THE PEOPLE OF THE PHILIPPINE ISLANDS, Plaintiff-Appellee, v. PEDRO DURANTE, Defendant-Appellant.

Isabel Artacho-Ocampo for Appellant.

Attorney-General Jaranilla for Appellee.

SYLLABUS


1. CRIMINAL LAW; MURDER; TREACHERY. — The qualifying circumstance of treachery cannot be taken into consideration in the instant case. No one has testified as to the manner in which the defendant inflicted the first wound upon the deceased. Therefore, treachery cannot be deemed to have been present, because treachery must be proved as the crime itself. (U. S. v. Arciga, 2 Phil., 110; U. S. v. Asilo, 4 Phil., 175.) Although it might be true that the defendant’s second attack was treacherous in character, considering the defenseless state of the deceased, nevertheless, said attack being a continuation of the fight between the two, does not make the act treacherous. (U. S. v. Balagtas and Jaime, 19 Phil., 164; People v. Cañete, 44 Phil., 478.)

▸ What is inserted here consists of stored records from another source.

(* ===== verification/Host.v ===== *)
(** * The host of a silo

    Models [packages/hosting/src/health-check.ts] (the class [HealthCheck]),
    [self-probe.ts] (the class [SelfProbeWorker]), [graceful-shutdown.ts] (the class
    [GracefulShutdown]) and, of [silo-host.ts], [stop] and [watchMembership] of the
    class [SiloHost].

    A timer is the time it fires at, and fires then. What a probe answers, and when, is
    arbitrary; so is which hooks fail. *)
From Stdlib Require Import String.
From stdpp Require Import prelude list.
From S2P Require Import Prelude Ids Membership.
Open Scope Z_scope.

(** ** Health *)

Record HealthSignals := mkSignals {
  started : bool;
  draining : bool;
  transportReady : bool;
  membershipHealthy : bool;
  overloaded : bool;
  dispatcherResponsive : bool }.
Definition new_health : HealthSignals := mkSignals false false false false false true.
Definition with_draining (h : HealthSignals) : HealthSignals := mkSignals (started h) true (transportReady h) (membershipHealthy h) (overloaded h) (dispatcherResponsive h).
Definition with_responsive (b : bool) (h : HealthSignals) : HealthSignals := mkSignals (started h) (draining h) (transportReady h) (membershipHealthy h) (overloaded h) b.
Definition ready (h : HealthSignals) : bool :=
  started h && transportReady h && membershipHealthy h && negb (draining h) && negb (overloaded h) && dispatcherResponsive h.

(** ** The self-probe *)

Record SelfProbeWorker := mkProbe {
  now : Z;
  (** The timer of the next tick, and that of the probe under way. *)
  handle : option Z;
  probing : option Z;
  stopped : bool;
  consecutiveMisses : nat;
  health : HealthSignals }.

Section probe.
Context (intervalMs timeoutMs : Z) (missedThreshold : nat).

Definition new_probe (h : HealthSignals) : SelfProbeWorker := mkProbe 0 None None true 0 h.
Definition scheduleNext (w : SelfProbeWorker) : SelfProbeWorker :=
  mkProbe (now w) (Some (now w + intervalMs)) (probing w) (stopped w) (consecutiveMisses w) (health w).
Definition start (w : SelfProbeWorker) : SelfProbeWorker :=
  scheduleNext (mkProbe (now w) (handle w) (probing w) false (consecutiveMisses w) (health w)).
Definition stop (w : SelfProbeWorker) : SelfProbeWorker := mkProbe (now w) None (probing w) true (consecutiveMisses w) (health w).

(** The timer of [scheduleNext] fires: [tick], to the await of [probeOnce]. *)
Definition tick (w : SelfProbeWorker) : SelfProbeWorker :=
  mkProbe (now w) None (if stopped w then probing w else Some (now w + timeoutMs)) (stopped w) (consecutiveMisses w) (health w).
(** The probe is decided; the rest of [tick]. *)
Definition settle (ok : bool) (w : SelfProbeWorker) : SelfProbeWorker :=
  let misses := if ok then 0%nat else S (consecutiveMisses w) in
  let h := if draining (health w) then health w
           else if ok then with_responsive true (health w)
           else if bool_decide (missedThreshold <= misses)%nat then with_responsive false (health w)
           else health w in
  let w := mkProbe (now w) (handle w) None (stopped w) misses h in
  if stopped w then w else scheduleNext w.

Inductive Op :=
  | Start
  | Stop
  | ProbeReturns (ok : bool)
  | Pass (dt : Z)
  | Drain
  | Signals (st tr me ov : bool).

Definition next_due (w : SelfProbeWorker) (t : Z) : Z := Z.min t (Z.min (default t (handle w)) (default t (probing w))).
(** Time goes on, to the next timer at most, which then fires. *)
Definition pass (dt : Z) (w : SelfProbeWorker) : SelfProbeWorker :=
  let t := next_due w (now w + Z.max 0 dt) in
  let w := mkProbe t (handle w) (probing w) (stopped w) (consecutiveMisses w) (health w) in
  if bool_decide (probing w = Some t) then settle false w
  else if bool_decide (handle w = Some t) then tick w
  else w.

Definition probe_step (o : Op) (w : SelfProbeWorker) : SelfProbeWorker :=
  match o with
  | Start => start w
  | Stop => stop w
  | ProbeReturns ok => match probing w with Some _ => settle ok w | None => w end
  | Pass dt => pass dt w
  | Drain => mkProbe (now w) (handle w) (probing w) (stopped w) (consecutiveMisses w) (with_draining (health w))
  | Signals st tr me ov =>
      mkProbe (now w) (handle w) (probing w) (stopped w) (consecutiveMisses w) (mkSignals st (draining (health w)) tr me ov (dispatcherResponsive (health w)))
  end.
Definition probe_run (w : SelfProbeWorker) (ops : list Op) : SelfProbeWorker := foldl (λ w o, probe_step o w) w ops.

(** ** What is always so *)

(** A worker that was stopped is not started before its last probe has ended. *)
Definition op_ok (o : Op) (w : SelfProbeWorker) : bool := match o with Start => stopped w && bool_decide (probing w = None) | _ => true end.
Inductive probe_reachable : SelfProbeWorker → Prop :=
  | probe_new h : dispatcherResponsive h = true → probe_reachable (new_probe h)
  | probe_steps w o : probe_reachable w → op_ok o w = true → probe_reachable (probe_step o w).

Record probe_ok (w : SelfProbeWorker) : Prop := {
  pb_one : stopped w = false → (∃ d, handle w = Some d ∧ probing w = None ∧ now w < d <= now w + intervalMs) ∨ (∃ d, handle w = None ∧ probing w = Some d ∧ now w < d <= now w + timeoutMs);
  pb_stopped : stopped w = true → handle w = None ∧ ∀ d, probing w = Some d → now w < d <= now w + timeoutMs;
  pb_accurate : draining (health w) = false → dispatcherResponsive (health w) = negb (bool_decide (missedThreshold <= consecutiveMisses w)%nat) }.

Hypothesis (Hint : 0 < intervalMs) (Hto : 0 < timeoutMs) (Hthr : (0 < missedThreshold)%nat).

Lemma probe_settle_ok ok w : (stopped w = false → handle w = None) → (stopped w = true → handle w = None) → (draining (health w) = false → dispatcherResponsive (health w) = negb (bool_decide (missedThreshold <= consecutiveMisses w)%nat)) →
  probe_ok (settle ok w).
Proof.
  intros H1 H2 H3. unfold settle. destruct (stopped w) eqn:Es; simpl; rewrite ?Es.
  - split; simpl; [congruence| |].
    + intros _. split; [by apply H2|done].
    + destruct (draining (health w)) eqn:Ed; [intros ?; congruence|]. destruct ok; simpl; [intros _; by rewrite bool_decide_false by lia|].
      intros _. destruct (decide (missedThreshold <= S (consecutiveMisses w))%nat) as [Hm|Hm]; [by rewrite !bool_decide_true by done|].
      rewrite (bool_decide_false _ Hm), (H3 eq_refl). by rewrite bool_decide_false by lia.
  - split; simpl; [|congruence|].
    + intros _. left. exists (now w + intervalMs). split_and!; [done|done|lia|lia].
    + destruct (draining (health w)) eqn:Ed; [intros ?; congruence|]. destruct ok; simpl; [intros _; by rewrite bool_decide_false by lia|].
      intros _. destruct (decide (missedThreshold <= S (consecutiveMisses w))%nat) as [Hm|Hm]; [by rewrite !bool_decide_true by done|].
      rewrite (bool_decide_false _ Hm), (H3 eq_refl). by rewrite bool_decide_false by lia.
Qed.
(** Case analysis on the first test of the goal. *)
Ltac test H :=
  match goal with |- context [bool_decide ?P] => destruct (decide P) as [H|H]; [rewrite (bool_decide_true P) by exact H|rewrite (bool_decide_false P) by exact H] end.

Lemma probe_step_ok o w : probe_ok w → op_ok o w = true → probe_ok (probe_step o w).
Proof.
  intros Hok Ho. pose proof Hok as [H1 H2 H3]. destruct o as [| |ok|dt| |st tr me ov]; simpl in *.
  - apply andb_true_iff in Ho as [Hs Hp%bool_decide_eq_true]. destruct (H2 Hs) as [Hh _]. split; simpl; [|congruence|done]. intros _. left. exists (now w + intervalMs). split_and!; [done|done|lia|lia].
  - split; simpl; [congruence| |done]. intros _. split; [done|]. intros d Hd. destruct (stopped w) eqn:Es; [by apply H2|]. destruct (H1 eq_refl) as [(d' & _ & Hp & _)|(d' & _ & Hp & ?)]; [congruence|]. rewrite Hd in Hp. by injection Hp as ->.
  - destruct (probing w) as [d|] eqn:Hp; [|done]. apply probe_settle_ok; [|intros Hs; apply (H2 Hs)|done]. intros Es. destruct (H1 Es) as [(d' & _ & ? & _)|(d' & ? & _)]; congruence.
  - unfold pass, next_due. cbn [handle probing]. destruct (stopped w) eqn:Es.
    + destruct (H2 eq_refl) as [Hh Hp]. rewrite Hh. simpl. destruct (probing w) as [d|] eqn:Hpr; simpl.
      * specialize (Hp d eq_refl). test Hd.
        -- apply probe_settle_ok; simpl; [by intros _|by intros _|exact H3].
        -- split; simpl; [congruence| |done]. intros _. split; [done|]. intros d' [= <-]. assert (now w + Z.max 0 dt <> d) by (intros ?; apply Hd; f_equal; lia). assert (Z.min (now w + Z.max 0 dt) (Z.min (now w + Z.max 0 dt) d) ≠ d) by (intros E; apply Hd; by rewrite E). lia.
      * split; simpl; [congruence| |done]. by intros _.
    + destruct (H1 eq_refl) as [(d & Hh & Hp & Hd)|(d & Hh & Hp & Hd)]; rewrite Hh, Hp; simpl.
      * test He.
        -- unfold tick. simpl. rewrite ?Es. split; simpl; [|congruence|done]. intros _. right. eexists. split; [done|]. split; [done|]. lia.
        -- split; simpl; [|congruence|done]. intros _. left. exists d. split_and!; try done; [|lia]. assert (Z.min (now w + Z.max 0 dt) (Z.min d (now w + Z.max 0 dt)) ≠ d) by (intros E; apply He; by rewrite E). lia.
      * test He.
        -- apply probe_settle_ok; simpl; [by intros _|by intros _|exact H3].
        -- split; simpl; [|congruence|done]. intros _. right. exists d. split_and!; try done; [|lia]. assert (Z.min (now w + Z.max 0 dt) (Z.min (now w + Z.max 0 dt) d) ≠ d) by (intros E; apply He; by rewrite E). lia.
  - split; simpl; [done|done|]. congruence.
  - split; simpl; done.
Qed.

Lemma probe_reachable_ok w : probe_reachable w → probe_ok w.
Proof.
  induction 1 as [h Hh|w o _ IH Ho]; [|by apply probe_step_ok]. split; simpl; [congruence|by intros _|]. intros _. by rewrite Hh, bool_decide_false by lia.
Qed.

(** *** A dispatcher that does not answer *)

(** The moment by which the threshold is reached, if nothing succeeds. *)
Definition deadline (w : SelfProbeWorker) : Z :=
  match probing w with Some d => d | None => default (now w) (handle w) + timeoutMs end + (Z.of_nat missedThreshold - 1 - Z.of_nat (consecutiveMisses w)) * (intervalMs + timeoutMs).
(** Nothing succeeds, and the silo goes on. *)
Definition hangs (o : Op) : bool := match o with Pass _ | ProbeReturns false | Signals _ _ _ _ => true | _ => false end.

Lemma settle_false w : stopped w = false → draining (health w) = false → handle w = None → ∀ d, probing w = Some d → now w <= d →
  let w' := settle false w in stopped w' = false ∧ draining (health w') = false ∧ deadline w' <= deadline w.
Proof.
  intros Hs Hd Hh d Hp Hle. unfold settle, deadline. rewrite Hd, Hp. simpl. rewrite Hs. simpl. split; [done|]. split; [by case_bool_decide|]. lia.
Qed.

Lemma hang_step o w : probe_ok w → stopped w = false → draining (health w) = false → hangs o = true →
  let w' := probe_step o w in stopped w' = false ∧ draining (health w') = false ∧ deadline w' <= deadline w ∧ probe_ok w'.
Proof.
  intros Hok Hs Hd Ho. assert (Hok' : probe_ok (probe_step o w)) by (apply probe_step_ok; [done|by destruct o]). pose proof Hok as [H1 _ _].
  assert (H : stopped (probe_step o w) = false ∧ draining (health (probe_step o w)) = false ∧ deadline (probe_step o w) <= deadline w); [|naive_solver].
  clear Hok'. destruct o as [| |[]|dt| |st tr me ov]; try done; simpl.
  - destruct (probing w) as [d|] eqn:Hp; [|done]. destruct (H1 Hs) as [(d' & _ & ? & _)|(d' & Hh & Hp' & ?)]; [congruence|]. injection Hp' as <-. apply (settle_false w Hs Hd Hh d Hp). lia.
  - unfold pass, next_due. cbn [handle probing]. destruct (H1 Hs) as [(d & Hh & Hp & Hb)|(d & Hh & Hp & Hb)]; rewrite Hh, Hp; simpl.
    + test He; [|unfold deadline; simpl; by rewrite Hh, Hp]. unfold tick, deadline. simpl. rewrite Hs, Hp, Hh. simpl. injection He as He. split_and!; [done|done|]. lia.
    + test He; [|unfold deadline; simpl; by rewrite Hp]. 
      pose proof (settle_false (mkProbe (Z.min (now w + Z.max 0 dt) (Z.min (now w + Z.max 0 dt) d)) None (Some d) (stopped w) (consecutiveMisses w) (health w)) Hs Hd eq_refl d eq_refl) as Hx.
      simpl in Hx. unfold deadline in Hx |- *. simpl in Hx. rewrite Hp. apply Hx. lia.
Qed.
Lemma hang_run ops : ∀ w, probe_ok w → stopped w = false → draining (health w) = false → forallb hangs ops = true →
  let w' := probe_run w ops in stopped w' = false ∧ draining (health w') = false ∧ deadline w' <= deadline w ∧ probe_ok w'.
Proof.
  induction ops as [|o ops IH]; intros w Hok Hs Hd Ho; [done|]. simpl in Ho. apply andb_true_iff in Ho as [Ho Hos].
  destruct (hang_step o w Hok Hs Hd Ho) as (A & B & C & D). destruct (IH _ D A B Hos) as (A' & B' & C' & D'). split_and!; try done. simpl in *. lia.
Qed.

2. ID.; ID.; EVIDENT PREMEDITATION. — According to the jurisprudence construing the aggravating circumstance of evident premeditation, the essence of this circumstance consists in that the execution of the criminal act must be preceded by cool thought and reflexion upon the resolution to carry out the criminal intent, during the space of time sufficient to arrive at a calm judgment. (U. S. v. Abelinde, 1 Phil., 568; U. S. v. Larion, 2 Phil., 476; U. S. v. Manalinde, 14 Phil., 77; U. S. v. Liwakas, 17 Phil., 234.)

3. ID.; ID.; PENALTY FOR ONE COMMITTING FELONY WHILE SERVING SENTENCE IN FINAL JUDGMENT. — Any person who shall commit a felony or misdemeanor after having been convicted by a final judgment, before beginning to serve such sentence, or while serving same, shall be punished with the maximum degree of the penalty prescribed by the law for the new felony or misdemeanor. (Art. 129, paragraph 1, Penal Code.)

4. CRIMINAL PROCEDURE; DEFENDANT’S ADMISSIONS. — Statements made voluntarily by the defendant are admissions on his part, and form a part of the res gestae being admissible as evidence in the case.


D E C I S I O N


PER CURIAM:



Pedro Durante, the defendant, was tried in the Court of First Instance of Manila for the crime of murder by virtue of the following information:jgc:chanrobles.com.ph

"That on or about January 15, 1929, the above-named defendant, while serving two sentences for two frustrated murders at Bilibid Prison in the City of Manila, Philippine Islands, with malice aforethought and the deliberate intention to take the life of Mateo Gutierrez, willfully, unlawfully, feloniously, suddenly, unexpectedly, and treacherously attacked the latter with a knife, first wounding him in the chest, and afterwards, when enfeebled and unable to defend himself, again in the stomach, both wounds being necessarily mortal, and being the direct and immediate cause of said Mateo Gutierrez’s death a few moments later.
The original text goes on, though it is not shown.